Motor function in the excluded esophagus and its implications in the management of patients with unresectable carcinoma of the esophagus.

作者信息

Duranceau A C, Lafontaine E R, Archambault S C, Jamieson G G

机构信息

Department of Surgery, Université de Montréal, Hôtel-Dieu de Montréal, Quebec, Canada.

出版信息

Ann Surg. 1987 Dec;206(6):787-90. doi: 10.1097/00000658-198712000-00017.

Abstract

Palliative exclusion of the esophagus by use of transposed stomach was performed in a 63-year-old woman with unresectable cervical esophageal cancer.
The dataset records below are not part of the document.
(* ===== verification/Bootstrap.v ===== *)
(** The system-administrator bootstrap with the authentication feature's
    adapters plugged in: what it decides, and that it never promotes an existing
    account without the operator's consent and the account's password. *)

From S2P Require Import Prelude PyStr Uuid Store StoreFacts Demo Outbox Users UsersFacts Authz AuthzFacts AuthRepo AuthRepoFacts Principals DemoAuth PrincipalsFacts Auth RefreshFamilies AuthFacts.
Open Scope string_scope.
Open Scope list_scope.
Open Scope Z_scope.

(** ** Procedures that leave the relationships alone *)

Section frame.
Context `{Env} (rels : gmap uuid RelationshipRow).

Definition framed (w : World) : Prop :=
  relationships (w_db w) = rels ∧ relationships (w_session w) = rels ∧ db_ok (w_db w).
(** Statement by statement, and as a whole. *)
Definition frames {A} (m : IO A) : Prop := ∀ w, framed w → framed (m w).2 ∧ (w_uuids w <= w_uuids (m w).2)%nat.
Definition frames_db {A} (m : IO A) : Prop := ∀ w, relationships (w_db w) = rels → db_ok (w_db w) →
  relationships (w_db (m w).2) = rels ∧ db_ok (w_db (m w).2) ∧ (w_uuids w <= w_uuids (m w).2)%nat.

Lemma frames_ret {A} (a : A) : frames (mret a).
Proof. intros w Hw. by split. Qed.
Lemma frames_bind {A B} (m : IO A) (f : A → IO B) : frames m → (∀ a, frames (f a)) → frames (m ≫= f).
Proof.
  intros Hm Hf w Hw. rewrite run_bind. destruct (Hm w Hw) as [Hw' Hle]. destruct (m w) as [[a|e] w']; [|done].
  destruct (Hf a w' Hw') as [? ?]. split; [done|]. cbn in *. lia.
Qed.
Lemma frames_pure {A} (m : IO A) :
  (∀ w, w_db (m w).2 = w_db w ∧ w_session (m w).2 = w_session w ∧ (w_uuids w <= w_uuids (m w).2)%nat) → frames m.
Proof. intros Hm w. unfold framed. by destruct (Hm w) as (-> & -> & ?). Qed.
Lemma frames_uuid4 : frames uuid4.
Proof. intros w Hw. split; [exact Hw|cbn; lia]. Qed.
Lemma frames_commit : frames commit.
Proof.
  intros w (? & ? & ?). unfold commit. rewrite run_bind. unfold flush. by case_decide.
Qed.
Lemma frames_flush : frames flush.
Proof. intros w Hw. unfold flush. by case_decide. Qed.
Lemma frames_stage f : (∀ d, relationships (f d) = relationships d) → frames (stage f).
Proof. intros Hf w (? & ? & ?). split; [|cbn; lia]. split_and!; [done|cbn; by rewrite Hf|done]. Qed.
Lemma frames_add_row {R} (get : Db → gmap uuid R) set i r :
  (∀ f d, relationships (set f d) = relationships d) → frames (add_row get set i r).
Proof.
  intros Hf w (? & ? & ?). unfold add_row. destruct (get _ !! i); [done|]. split; [|cbn; lia].
  split_and!; [done|cbn; by rewrite Hf|done].
Qed.
Lemma frames_try {A} (m : IO A) h : frames m → (∀ e, frames (h e)) → frames (try_except m h).
Proof.
  intros Hm Hh w Hw. unfold try_except. destruct (Hm w Hw) as [Hw' Hle]. destruct (m w) as [[a|e] w']; [done|].
  destruct (Hh e w' Hw') as [? ?]. split; [done|]. cbn in *. lia.
Qed.
Lemma frames_db_session {A} (m : IO A) : frames m → frames_db (with_session m).
Proof.
  intros Hm w Hr Hok. unfold with_session. destruct (Hm (set_session (w_db w) w)) as [(? & ? & ?) Hle]; [done|].
  by destruct (m _).
Qed.
Lemma frames_db_write {A} (m : IO A) : frames m → frames_db (write_scope m).
Proof.
  intros Hm. apply frames_db_session. apply frames_bind; [done|]. intros a.
  apply frames_bind; [apply frames_commit|]. intros []. apply frames_ret.
Qed.
Lemma frames_db_bind {A B} (m : IO A) (f : A → IO B) : frames_db m → (∀ a, frames_db (f a)) → frames_db (m ≫= f).
Proof.
  intros Hm Hf w Hr Hok. rewrite run_bind. destruct (Hm w Hr Hok) as (Hr' & Hok' & Hle).
  destruct (m w) as [[a|e] w']; [|done]. destruct (Hf a w' Hr' Hok') as (? & ? & ?). split_and!; [done..|]. cbn in *. lia.
Qed.
Lemma frames_db_pure {A} (m : IO A) : (∀ w, w_db (m w).2 = w_db w ∧ w_uuids (m w).2 = w_uuids w) → frames_db m.
Proof. intros Hm w Hr Hok. destruct (Hm w) as (-> & ->). by split_and!. Qed.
Twelve weeks after this operation, motor function of the excluded esophagus was assessed. All voluntary swallows produced a motor response in the esophageal body. Eighty-five per cent of the contractions were peristaltic and generated mean pressures of 28 mmHg. Fifteen per cent of the deglutitions were followed by nonpropulsive waves with mean pressures of 24 mmHg. Spontaneous tertiary activity occurred at a rate of 2.5 contractions per minute with an amplitude of 16 mmHg. Motor function in the excluded esophagus persists after bypass of the organ. This suggests that the excluded esophagus should be decompressed after surgery to prevent "blowout" of its closed ends.

摘要

对一名63岁无法切除的颈段食管癌女性患者采用经胃移位术进行食管姑息性旷置。该手术后12周,评估旷置食管的运动功能。所有自主吞咽动作均在食管体部产生运动反应。85%的收缩为蠕动性收缩,平均压力为28 mmHg。15%的吞咽动作后跟随非推进性波,平均压力为24 mmHg。自发性三级活动以每分钟2.5次收缩的频率出现,幅度为16 mmHg。在该器官被旁路后,旷置食管的运动功能持续存在。这表明术后应使旷置食管减压,以防止其封闭端“破裂”。